Better products and services: One of the most exciting possible benefits from big data is the creation of new products and services for customers. Personalization is a key tenant of Big Data. With so much available information about a particular consumer, transaction or destination, the analytical insights lead to better marketing and customer service.

Cheaper, faster data processing: Clusters of commodity servers running Hadoop and other open-source software can process data at costs fifteen to twenty times lower than previous generations of data warehousing technology.

Despite these benefits, the hospitality industry is lagging behind when it comes to using data to make informed decisions. In the retail sector, businesses are already mining data in clever ways to spot anomalies or correlations between sets of data that can lead to growth opportunities. So what can hospitality organisations do to catch up with their retail counterparts?

1. Think Data. In the current uncertain climate in global financial markets, no one can afford to base their decisions purely on gut and instincts. So, embrace data driven decision making.

2. Act Data. Personalize the customer experience. Hospitality companies naturally collect and generate tons of data and information on travellers and guests. They can use promotions, voucher campaigns and loyalty programmes to gather information about their customers’ preferences and use this data to develop more complete profiles of their customers and understand and act on insights and trends.

3. Listen Data. Capture customer trends on social media. They can provide supplemental information on specific interests/preferences and help make rapid decisions on what promotions you can offer, to whom, in what location and when.

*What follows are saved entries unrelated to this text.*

(** Closing the open index block. *)
Lemma flush_at {E} closed cur :
  layout_ok closed cur -> cur <> [] ->
  flush_index_data (E := E) (writer_at closed cur) = Ok (writer_at (closed ++ [cur]) []).
Proof.
  intros [Hch Hcl Hcur Hsz] Hne. specialize (Hcur Hne). unfold flush_index_data.
  pose proof (index_block_size lvl cur Hcur) as Hib. pose proof (index_bytes_bound lvl closed Hcl) as Hbd.
  rewrite length_app in Hsz. cbn [writer_at w_index_data w_compress_level w_index w_index_block_offset w_mr
    w_timestamps w_values w_metaindex w_timestamps_block_offset w_values_block_offset
    w_metaindex_data w_prev_timestamps_data w_prev_timestamps_block_offset].
  destruct (Nat.eqb_spec (length (marshal_headers (headers cur))) 0) as [He|_].
  { pose proof (length_marshal_headers (headers cur)). rewrite length_headers in *. destruct cur; [done|cbn in *; lia]. }
  fold (index_block lvl cur). pass_assert ltac:(apply Z.ltb_lt; lia). cbn [must_write]. rewrite bind_Ok.
  rewrite (wrap_u_id 32) by (unfold is_u; lia). rewrite wrap_u_id by (unfold is_u; lia).
  unfold writer_at. rewrite concat_app. cbn [concat]. rewrite !app_nil_r, index_bytes_app, rows_from_snoc.
  assert (H1 : index_bytes lvl [cur] = index_block lvl cur) by (unfold index_bytes; cbn [map concat]; apply app_nil_r).
  rewrite marshal_rows_snoc, mr_marshal_dst, H1, length_app, Z.add_0_l, Nat2Z.inj_add. done.
Qed.

Lemma flush_layout closed cur : layout_ok closed cur -> cur <> [] -> layout_ok (closed ++ [cur]) [].
Proof.
  intros [Hch Hcl Hcur Hsz] Hne.
  assert (Hlog : concat (closed ++ [cur]) ++ [] = concat closed ++ cur)
    by (rewrite concat_app; cbn [concat]; by rewrite !app_nil_r).
  split; rewrite ?Hlog; try done. apply Forall_app. split; [done|]. constructor; [by apply Hcur|constructor].
Qed.

(** Adding a stored block to the open index block. *)
Definition add_entry (w : BlockStreamWriter) (p : pos) (e : entry) : BlockStreamWriter :=
  let p' := advance p e in
  mkWriter (w_compress_level w)
    (match w_timestamps w with WMem buf => WMem (buf ++ ts_chunk p e) | WClosed => WClosed end)
    (match w_values w with WMem buf => WMem (buf ++ e_vd e) | WClosed => WClosed end)
    (w_index w) (w_metaindex w) (register_block_header (w_mr w) (e_bh e)) (p_ts p') (p_vs p')
    (w_index_block_offset w) (w_index_data w ++ bh_marshal (e_bh e) []) (w_metaindex_data w)
    (p_prev p') (p_prev_off p').

Lemma add_entry_at closed cur e :
  add_entry (writer_at closed cur) (foldl advance pos0 (concat closed ++ cur)) e
  = writer_at closed (cur ++ [e]).
Proof.
  unfold add_entry, writer_at. cbn [w_compress_level w_timestamps w_values w_index w_metaindex w_mr
    w_index_block_offset w_index_data w_metaindex_data].
  rewrite !app_assoc, foldl_app, ts_bytes_snoc. cbn [foldl].
  unfold headers, register_all, vs_bytes, marshal_headers. rewrite !map_app, !concat_app, foldl_app.
  cbn [map concat foldl]. rewrite !app_nil_r. f_equal; by rewrite !foldl_app.
Qed.
(** ** Merging the rows of two blocks *)

(** [n] calls of [next_row]. *)
Definition next_rows (n : nat) (b : Block) : Block := Nat.iter n (fun b => (block_next_row b).2) b.

Section MergeBlocks.
  Context {E : Type}.

(** [while ib.next_row() {}]. *)
Fixpoint consume_rows (fuel : nat) (b : Block) : Block :=
  match fuel with
  | O => b
  | S fuel => let '(more, b) := block_next_row b in if more then consume_rows fuel b else b
  end.

(** [ob] and [ib] after the call. *)
Definition append_rows (ob ib : Block) : res E (Block * Block) :=
  timestamps ← block_timestamps ib;
  values ← block_values ib;
  Ok (mkBlock (b_bh ob) (b_next_idx ob) (b_timestamps ob ++ timestamps) (b_values ob ++ values)
        (b_header_data ob) (b_timestamps_data ob) (b_values_data ob),
      consume_rows (length (b_values ib)) ib).

(** The [while] loop of [skip_samples_outside_retention]: the block and the
    number of rows skipped. *)
Fixpoint skip_rows (fuel : nat) (b : Block) (retention_deadline n : Z) : res E (Block * Z) :=
  timestamps ← block_timestamps b;
  match timestamps, fuel with
  | ts :: _, S fuel =>
      if ts <? retention_deadline
      then skip_rows fuel (block_next_row b).2 retention_deadline (as_u64 (n + 1))
      else Ok (b, n)
  | ts :: _, O => if ts <? retention_deadline then Panic else Ok (b, n)
  | [], _ => Ok (b, n)
  end.

Definition skip_samples_outside_retention (b : Block) (retention_deadline rows_deleted : Z)
    : res E (Block * Z) :=
  if retention_deadline <=? bh_min_timestamp (b_bh b) then Ok (b, rows_deleted)
  else
    '(b, n) ← skip_rows (length (b_timestamps b)) b retention_deadline 0;
    Ok (b, as_u64 (rows_deleted + n)).

(** [partition_point(|&ts| ts <= bound)] of a sorted slice: the length of the
    prefix that satisfies the predicate. *)
Fixpoint partition_point (bound : Z) (l : list Z) : nat :=
  match l with
  | ts :: l => if ts <=? bound then S (partition_point bound l) else 0
  | [] => 0
  end.

(** The final [loop] of [merge_blocks]; the blocks swap roles in every round. *)
Fixpoint merge_loop (fuel : nat) (ob ib1 ib2 : Block) : res E Block :=
  match fuel with
  | O => Panic
  | S fuel =>
      timestamps2 ← block_timestamps ib2;
      ts2 ← idx timestamps2 0;
      timestamps1 ← block_timestamps ib1;
      values1 ← block_values ib1;
      let n := partition_point ts2 timestamps1 in
      _ ← assert_ (n <=? length values1)%nat;
      let ob := mkBlock (b_bh ob) (b_next_idx ob) (b_timestamps ob ++ take n timestamps1)
                  (b_values ob ++ take n values1) (b_header_data ob) (b_timestamps_data ob)
                  (b_values_data ob) in
      let ib1 := next_rows n ib1 in
      timestamps1 ← block_timestamps ib1;
      match timestamps1 with
      | [] => '(ob, _) ← append_rows ob ib2; Ok ob
      | _ :: _ => merge_loop fuel ob ib2 ib1
      end
  end.

(** The output block and the counter of deleted rows; the input blocks end up
    consumed and are reset before they are used again. *)
Definition merge_blocks (ob ib1 ib2 : Block) (retention_deadline rows_deleted : Z)
    : res E (Block * Z) :=
  _ ← assert_mergeable ib1 ib2;
  _ ← assert_unmarshaled ib1;
  _ ← assert_unmarshaled ib2;
  '(ib1, rows_deleted) ← skip_samples_outside_retention ib1 retention_deadline rows_deleted;
  '(ib2, rows_deleted) ← skip_samples_outside_retention ib2 retention_deadline rows_deleted;
  if bh_max_timestamp (b_bh ib1) <? bh_min_timestamp (b_bh ib2) then
    '(ob, _) ← append_rows ob ib1;
    '(ob, _) ← append_rows ob ib2;
    Ok (ob, rows_deleted)
  else if bh_max_timestamp (b_bh ib2) <? bh_min_timestamp (b_bh ib1) then
    '(ob, _) ← append_rows ob ib2;
    '(ob, _) ← append_rows ob ib1;
    Ok (ob, rows_deleted)
  else
    timestamps1 ← block_timestamps ib1;
    timestamps2 ← block_timestamps ib2;
    match timestamps1, timestamps2 with
    | [], _ => '(ob, _) ← append_rows ob ib2; Ok (ob, rows_deleted)
    | _, [] => '(ob, _) ← append_rows ob ib1; Ok (ob, rows_deleted)
    | _, _ =>
        ob ← merge_loop (2 + length timestamps1 + length timestamps2) ob ib1 ib2;
        Ok (ob, rows_deleted)
    end.
End MergeBlocks.

Definition set_scale (bh : BlockHeader) (scale : Z) : BlockHeader :=
  mkBlockHeader (bh_tsid bh) (bh_min_timestamp bh) (bh_max_timestamp bh) (bh_first_value bh)
    (bh_timestamps_block_offset bh) (bh_values_block_offset bh) (bh_timestamps_block_size bh)
    (bh_values_block_size bh) (bh_rows_count bh) scale (bh_timestamps_marshal_type bh)
    (bh_values_marshal_type bh) (bh_precision_bits bh).

Section Calibrate.
  Context {Zs : Zstd}.

(** Both blocks after the call. *)
Definition unmarshal_and_calibrate_scale (b1 b2 : Block) : res block_error (Block * Block) :=
  b1 ← unmarshal_data b1;
  b2 ← unmarshal_data b2;
  let '(values1, values2, scale) :=
    calibrate_scale (b_values b1) (bh_scale (b_bh b1)) (b_values b2) (bh_scale (b_bh b2)) in
  Ok (mkBlock (set_scale (b_bh b1) scale) (b_next_idx b1) (b_timestamps b1) values1 (b_header_data b1)
        (b_timestamps_data b1) (b_values_data b1),
      mkBlock (set_scale (b_bh b2) scale) (b_next_idx b2) (b_timestamps b2) values2 (b_header_data b2)
        (b_timestamps_data b2) (b_values_data b2)).
End Calibrate.

(** ** Lemmas: the rows of a block *)

(** The rows of [b] not consumed yet are [s]. *)
Definition holds (b : Block) (s : list (Z * Z)) : Prop :=
  (b_next_idx b <= length (b_values b))%nat /\ length (b_values b) = length (b_timestamps b) /\
  drop (b_next_idx b) (b_timestamps b) = s.*1 /\ drop (b_next_idx b) (b_values b) = s.*2.

(** The output block with more rows. *)
Definition add_rows (ob : Block) (s : list (Z * Z)) : Block :=
  mkBlock (b_bh ob) (b_next_idx ob) (b_timestamps ob ++ s.*1) (b_values ob ++ s.*2)
    (b_header_data ob) (b_timestamps_data ob) (b_values_data ob).

Lemma add_rows_nil ob : add_rows ob [] = ob.
Proof. destruct ob. unfold add_rows. cbn. by rewrite !app_nil_r. Qed.

Lemma add_rows_app ob s1 s2 : add_rows (add_rows ob s1) s2 = add_rows ob (s1 ++ s2).
Proof. unfold add_rows. cbn. by rewrite !fmap_app, !app_assoc. Qed.

Lemma holds_timestamps {E} b s : holds b s -> block_timestamps (E := E) b = Ok s.*1.
Proof.
  intros (H1 & H2 & H3 & H4). unfold block_timestamps, slice_from.
  rewrite decide_True by lia. by rewrite H3.
Qed.

Lemma holds_values {E} b s : holds b s -> block_values (E := E) b = Ok s.*2.
Proof.
  intros (H1 & H2 & H3 & H4). unfold block_values, slice_from.
  rewrite decide_True by lia. by rewrite H4.
Qed.

Lemma holds_length b s : holds b s -> (b_next_idx b + length s = length (b_values b))%nat.
Proof.
  intros (H1 & H2 & H3 & H4). apply (f_equal length) in H4. rewrite length_drop, length_fmap in H4. lia.
Qed.

(** A [next_row] consumes one row and changes nothing else. *)
Lemma next_row_holds b p s :
  holds b (p :: s) ->
  let b' := (block_next_row b).2 in
  (block_next_row b).1 = true /\ holds b' s /\ b_bh b' = b_bh b /\ b_timestamps b' = b_timestamps b.
Proof.
  intros Hb b'. pose proof (holds_length _ _ Hb) as Hl. cbn in Hl. subst b'.
  destruct Hb as (H1 & H2 & H3 & H4). unfold block_next_row.
  destruct (Nat.eqb_spec (b_next_idx b) (length (b_values b))) as [?|_]; [lia|]. cbn [fst snd].
  split_and!; try done. unfold holds. cbn [b_next_idx b_timestamps b_values].
  split_and!; [lia|done|..]; rewrite <-Nat.add_1_r, <-drop_drop; [rewrite H3|rewrite H4]; by rewrite fmap_cons.
Qed.

Lemma next_rows_holds n b s :
  holds b s -> (n <= length s)%nat ->
  holds (next_rows n b) (drop n s) /\ b_bh (next_rows n b) = b_bh b.
Proof.
  unfold next_rows. revert s. induction n as [|n IH]; intros s Hb Hn; [done|].
  destruct (IH s Hb) as [IHh IHb]; [lia|]. cbn [Nat.iter].
  destruct (drop n s) as [|p s'] eqn:Hd; [apply (f_equal length) in Hd; rewrite length_drop in Hd; cbn in Hd; lia|].
  destruct (next_row_holds _ _ _ IHh) as (_ & H1 & H2 & _).
  assert (drop (S n) s = s') as -> by (rewrite <-Nat.add_1_r, <-drop_drop, Hd; done).
  split; [exact H1|etransitivity; [exact H2|exact IHb]].
Qed.

Section Merge.
  Context {E : Type}.

Lemma append_rows_holds ob ib s :
  holds ib s -> exists ib', append_rows (E := E) ob ib = Ok (add_rows ob s, ib').
Proof.
  intros Hb. unfold append_rows. rewrite (holds_timestamps _ _ Hb), bind_Ok, (holds_values _ _ Hb), bind_Ok.
  eexists. reflexivity.
Qed.

(** ** Lemmas: retention *)

Definition retained (deadline : Z) (p : Z * Z) : bool := deadline <=? p.1.

(** The rows skipped are a prefix, and it is the rows below the deadline. *)
Lemma skip_rows_holds fuel b s dl n :
  holds b s -> sortedZ s.*1 -> (length s <= fuel)%nat -> 0 <= n -> n + Z.of_nat (length s) < 2 ^ 64 ->
  let kept := List.filter (retained dl) s in
  exists b', skip_rows (E := E) fuel b dl n = Ok (b', n + Z.of_nat (length s - length kept)) /\
    holds b' kept /\ b_bh b' = b_bh b.
Proof.
  revert b s n. induction fuel as [|fuel IH]; intros b s n Hb Hs Hf H0 Hn kept; cbn [skip_rows];
    rewrite (holds_timestamps _ _ Hb), bind_Ok; destruct s as [|[t v] s]; cbn -[Z.of_nat] in Hf, Hn, Hs;
    try (subst kept; cbn; rewrite Z.add_0_r; eexists; done); [lia|].
  cbn [fmap list_fmap fst]. apply StronglySorted_cons in Hs as [Hle Hs].
  destruct (Z.ltb_spec t dl) as [Hlt|Hge].
  - destruct (next_row_holds _ _ _ Hb) as (_ & Hb' & Hbh & _).
    rewrite (wrap_u_id 64 (n + 1)) by (unfold is_u; lia).
    destruct (IH _ _ (n + 1) Hb' Hs) as (b' & Hr & Hh & Hbh'); [lia..|].
    assert (Hk : kept = List.filter (retained dl) s).
    { subst kept. cbn [List.filter]. unfold retained at 1. cbn [fst].
      by rewrite (proj2 (Z.leb_gt dl t)) by lia. }
    rewrite Hk. exists b'. rewrite Hr. split_and!; [|done|congruence]. f_equal. f_equal. cbn [length].
    pose proof (List.filter_length_le (retained dl) s). lia.
  - assert (Hk : kept = (t, v) :: s).
    { subst kept. cbn [List.filter]. unfold retained at 1. cbn [fst].
      rewrite (proj2 (Z.leb_le dl t)) by lia. f_equal. clear - Hle Hge.
      induction s as [|[t' v'] s IH]; [done|]. cbn in Hle |- *. inversion_clear Hle as [|? ? H1 H2].
      unfold retained at 1. cbn [fst]. rewrite (proj2 (Z.leb_le dl t')) by lia. f_equal. by apply IH. }
    rewrite Hk, Nat.sub_diag, Z.add_0_r. eexists. done.
Qed.
End Merge.

(** ** Lemmas: the merge loop *)

Lemma partition_point_spec t l :
  sortedZ l ->
  let n := partition_point t l in
  (n <= length l)%nat /\ Forall (fun x => x <= t) (take n l) /\ Forall (fun x => t < x) (drop n l).
Proof.
  induction 1 as [|x l Hl IH Hx]; cbn; [split_and!; constructor|].
  destruct (Z.leb_spec x t) as [Hle|Hgt]; cbn.
  - destruct IH as (H1 & H2 & H3). split_and!; [lia|by constructor|done].
  - split_and!; [lia|constructor|]. constructor; [done|].
    revert Hx. apply Forall_weaken. lia.
Qed.

(** Rows that all come before the rest, put in front of it. *)
Lemma sorted_rows_app (s r : list (Z * Z)) t :
  sortedZ s.*1 -> sortedZ r.*1 -> Forall (fun x => x <= t) s.*1 -> Forall (fun x => t <= x) r.*1 ->
  sortedZ (s ++ r).*1.
Proof.
  intros Hs Hr Hst Htr. rewrite fmap_app. apply sortedZ_app. split_and!; [done..|].
  rewrite Forall_In in Hst, Htr. intros x y Hx%Hst Hy%Htr. lia.
Qed.

(** A round that moves nothing is followed by one that does. *)
Definition merge_rank (s1 s2 : list (Z * Z)) : nat :=
  length s1 + length s2 +
  match s1, s2 with p1 :: _, p2 :: _ => if p1.1 <=? p2.1 then 0 else 1 | _, _ => 0 end.

Section MergeLoop.
  Context {E : Type}.

Lemma merge_loop_holds fuel ob b1 b2 s1 s2 :
  holds b1 s1 -> holds b2 s2 -> sortedZ s1.*1 -> sortedZ s2.*1 -> s1 <> [] -> s2 <> [] ->
  (merge_rank s1 s2 < fuel)%nat ->
  exists out, merge_loop (E := E) fuel ob b1 b2 = Ok (add_rows ob out) /\ sortedZ out.*1 /\
    Permutation out (s1 ++ s2).
Proof.
  revert ob b1 b2 s1 s2. induction fuel as [|fuel IH]; intros ob b1 b2 s1 s2 Hb1 Hb2 Hs1 Hs2 Hn1 Hn2 Hf; [lia|].
  destruct s2 as [|[t2 v2] s2]; [done|]. cbn [merge_loop].
  rewrite (holds_timestamps _ _ Hb2), bind_Ok. cbn [fmap list_fmap fst idx lookup list_lookup].
  rewrite bind_Ok, (holds_timestamps _ _ Hb1), bind_Ok, (holds_values _ _ Hb1), bind_Ok.
  destruct (partition_point_spec t2 s1.*1 Hs1) as (Hn & Hlo & Hhi).
  set (n := partition_point t2 s1.*1) in *. rewrite length_fmap in Hn. rewrite <-fmap_take in Hlo.
  rewrite <-fmap_drop in Hhi.
  rewrite (assert_true (_ <=? _)%nat) by (rewrite length_fmap; by apply Nat.leb_le). rewrite bind_Ok.
  destruct (next_rows_holds n b1 s1 Hb1 Hn) as [Hb1' _]. rewrite (holds_timestamps _ _ Hb1'), bind_Ok.
  rewrite <-!fmap_take. fold (add_rows ob (take n s1)).
  rewrite <-(take_drop n s1), fmap_app in Hs1. apply sortedZ_app in Hs1 as (Hst & Hsd & _).
  assert (Ht2 : Forall (fun x => t2 <= x) ((t2, v2) :: s2).*1).
  { apply StronglySorted_cons in Hs2 as [Hle _]. by constructor. }
  destruct (drop n s1) as [|[t1 v1] s1'] eqn:Hd; cbn [fmap list_fmap fst].
  - destruct (append_rows_holds (E := E) (add_rows ob (take n s1)) b2 _ Hb2) as (ib' & ->). rewrite bind_Ok.
    exists (take n s1 ++ (t2, v2) :: s2). rewrite add_rows_app. split_and!; [done| |].
    + by eapply sorted_rows_app.
    + rewrite <-(take_drop n s1) at 2. rewrite Hd, app_nil_r. done.
  - inversion_clear Hhi as [|? ? Hgt Hhi']. cbn in Hgt.
    destruct (IH (add_rows ob (take n s1)) b2 (next_rows n b1) ((t2, v2) :: s2) ((t1, v1) :: s1'))
      as (out & -> & Hso & Hp); try done.
    { revert Hf. unfold merge_rank. rewrite <-(take_drop n s1) at 1 2. rewrite Hd.
      cbn [length fst]. rewrite (proj2 (Z.leb_le t2 t1)) by lia. rewrite length_app. cbn [length].
      clearbody n. destruct n; [rewrite take_0; cbn [app length fst]|destruct s1; [done|]; cbn; lia].
      rewrite (proj2 (Z.leb_gt t1 t2)) by lia. lia. }
    exists (take n s1 ++ out). rewrite add_rows_app. split_and!; [done| |].
    + eapply sorted_rows_app; [done..|]. apply Forall_In. intros x Hx.
      apply list_elem_of_In in Hx. rewrite Hp in Hx. rewrite fmap_app in Hx.
      apply elem_of_app in Hx as [Hx|Hx].
      * rewrite Forall_forall in Ht2. by apply Ht2.
      * cbn in Hx. apply elem_of_cons in Hx as [->|Hx]; [lia|]. rewrite Forall_forall in Hhi'.
        apply Hhi' in Hx. lia.
    + rewrite Hp. rewrite <-(take_drop n s1) at 2. rewrite Hd, <-app_assoc. apply Permutation_app_head.
      apply Permutation_app_comm.
Qed.
End MergeLoop.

4. Talk Data. Create better and richer interactions with customers through the adoption of social media and mobile apps.

Of course, big data will require the HTT industry to address a number of challenges: Technological complexity; data accuracy and rights of use; business and technological alignment; the need for data specialists. Despite these key issues, it is clear that, if done right, big data can offer radical capabilities for hospitality companies to anticipate and customise a guest’s experiences and that undoubtedly big data means big opportunities.